The California Lighting Technology Center (CLTC), Lawrence Berkeley National Laboratory (LBNL), and the U.S. Department of Energy recently completed a state-of-the-art lighting system demonstration at NorthBay VacaValley Hospital in Vacaville, California. On March 19th, 2014, the project received an award for “Best Use of Lighting Controls in a Single Facility” from the Lighting Energy Efficiency in Parking (LEEP) Campaign.
CLTC partnered with Pacific Gas and Electric Company (PG&E) and the California Energy Commission to create Lux, a retail lighting showcase that lets boutique owners see, firsthand, how LED lamps perform in a realistic store setting. The space includes information and demonstrations of LED parabolic aluminized reflector (PAR) lamps, primarily PAR 38 lamps, and smaller multifaceted reflector (MR) lamps, MR 16s, used most commonly for accent lighting in retail applications.

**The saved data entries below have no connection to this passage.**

(** * fly-japan: a shallow embedding of [main.py]

    The script enumerates round-trip itineraries, asks a remote flight-search
    service for offers, and writes the offers to a CSV file.  This file
    embeds the script's functions and states the properties of its
    specification over them.

    Python objects decoded from JSON are values of [pyobj]; exceptions are an
    explicit result ([outcome]); mutation of [self] and printing are threaded
    through a small state-and-exception monad; binary64 arithmetic is the
    IEEE 754 specification of the Standard Library ([SpecFloat]). *)

From Stdlib Require Import ZArith List String Ascii Bool Lia.
From Stdlib Require Import Floats.SpecFloat.
Import ListNotations.

Local Open Scope string_scope.
Local Open Scope Z_scope.
Set Warnings "-register-all".

(** ** Python values and exceptions *)

(** What [json.loads] can return, and what the script stores and passes
    around.  A dict is an association list in insertion order; [assoc] takes
    the first binding of a key. *)
Inductive pyobj : Type :=
| PNone
| PBool (b : bool)
| PInt (z : Z)
| PFloat (f : spec_float)
| PStr (s : string)
| PList (items : list pyobj)
| PDict (kvs : list (string * pyobj)).

(** The exceptions the modelled code can meet; every one of them is a
    subclass of Python's [Exception]. *)
Inductive exn : Type :=
| KeyError (key : string)
| TypeError
| ZeroDivisionError
| OverflowError
| RequestException            (* transport failure inside requests.post *)
| HTTPError (status : Z)      (* response.raise_for_status() *)
| JSONDecodeError             (* json.loads *)
| OSError.                    (* open / write *)

Inductive outcome (A : Type) : Type :=
| Return (a : A)
| Raise (e : exn).
Arguments Return {A} a.
Arguments Raise {A} e.

Definition is_Exception (e : exn) : bool := true.

(** *** Pure code that may raise *)
Module Exc.
Definition bind {A B} (m : outcome A) (k : A -> outcome B) : outcome B :=
  match m with
  | Return a => k a
  | Raise e => Raise e
  end.

(** A list comprehension [[f(i) for i in xs]]: left to right, the first
    exception aborts the whole comprehension. *)
Fixpoint comprehension {A B} (f : A -> outcome B) (xs : list A)
  : outcome (list B) :=
  match xs with
  | [] => Return []
  | x :: rest =>
      bind (f x) (fun y =>
      bind (comprehension f rest) (fun ys => Return (y :: ys)))
  end.
End Exc.

Notation "x <-? m ;; k" := (Exc.bind m (fun x => k))
  (at level 61, m at next level, right associativity).

Fixpoint assoc (k : string) (kvs : list (string * pyobj)) : option pyobj :=
  match kvs with
  | [] => None
  | (k', v) :: rest => if String.eqb k k' then Some v else assoc k rest
  end.

(** [o[k]] for a string key [k]. *)
Definition getitem (o : pyobj) (k : string) : outcome pyobj :=
  match o with
  | PDict kvs =>
      match assoc k kvs with
      | Some v => Return v
      | None => Raise (KeyError k)
      end
  | _ => Raise TypeError
  end.

Fixpoint chars (s : string) : list pyobj :=
  match s with
  | EmptyString => []
  | String c rest => PStr (String c EmptyString) :: chars rest
  end.

(** [for i in o]: the items a [for] clause walks through. *)
Definition iterate (o : pyobj) : outcome (list pyobj) :=
  match o with
  | PList items => Return items
  | PDict kvs => Return (map (fun kv => PStr (fst kv)) kvs)
  | PStr s => Return (chars s)
  | _ => Raise TypeError
  end.

(** ** Python floats: IEEE 754 binary64 *)
Module PyFloat.
Definition prec : Z := 53.
Definition emax : Z := 1024.

Definition div : spec_float -> spec_float -> spec_float := SFdiv prec emax.

(** The integer [z] as an exact (not normalised) binary fraction. *)
Definition exact (z : Z) : spec_float :=
  match z with
  | Z0 => S754_zero false
  | Zpos m => S754_finite false m 0
  | Zneg m => S754_finite true m 0
  end.

(** The double nearest to the integer [z]. *)
Definition of_Z (z : Z) : spec_float := binary_normalize prec emax z 0 false.

Definition is_infinite (x : spec_float) : bool :=
  match x with
  | S754_infinity _ => true
  | _ => false
  end.

Definition is_zero (x : spec_float) : bool :=
  match x with
  | S754_zero _ => true
  | _ => false
  end.

(** [float(z)] as the interpreter converts an int operand. *)
Definition of_int (z : Z) : outcome spec_float :=
  let x := of_Z z in
  if is_infinite x then Raise OverflowError else Return x.

(** [a / b] on two ints (CPython's [long_true_divide]): the correctly
    rounded quotient.  When both operands are below [2^53] in magnitude the
    interpreter divides their exact doubles and returns the quotient
    unchecked; otherwise it rounds the exact quotient itself and raises
    [OverflowError] when that is out of range. *)
Definition int_truediv (a b : Z) : outcome spec_float :=
  if b =? 0 then Raise ZeroDivisionError
  else if a =? 0 then Return (S754_zero (b <? 0))
  else if (Z.abs a <? 2 ^ 53) && (Z.abs b <? 2 ^ 53)
    then Return (div (of_Z a) (of_Z b))
    else
      let q := div (exact a) (exact b) in
      if is_infinite q then Raise OverflowError else Return q.

(** [x / y] on two floats. *)
Definition float_truediv (x y : spec_float) : outcome spec_float :=
  if is_zero y then Raise ZeroDivisionError else Return (div x y).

The California Energy Commission sponsors the development and demonstration of energy-efficient, environmentally safe building technologies. It does this, in part, through the State Partnership for Energy Efficient Demonstrations (SPEED), a program that demonstrates innovative lighting and HVAC technologies. The SPEED program is managed by the California Institute for Energy and Environment (CIEE), which is a branch of the University of California. The California Lighting Technology Center (CLTC) is subcontracted by CIEE to develop and implement lighting technology demonstrations.
Ubiquitous Communication by Light (UC-Light) is an emerging technology that uses visible light to perform wireless machine-to-machine communication. The mechanism at work with UC-Light is similar to the infrared technology used in TV remote controls, but UC-Light uses visible white light from modulated light emitting diodes (LEDs). Visible light communication (VLC) is potentially cheaper than conventional wireless communications because VLC can use pre-existing LED luminaires for communication purposes.
With support from a CITRIS seed grant, researchers at CLTC and UC Berkeley are working together to develop advanced lighting control algorithms that make use of multiple data streams, both local and remote, to improve lighting and energy management in buildings. Applications include electrical lighting systems in commercial spaces with windows and/or skylights.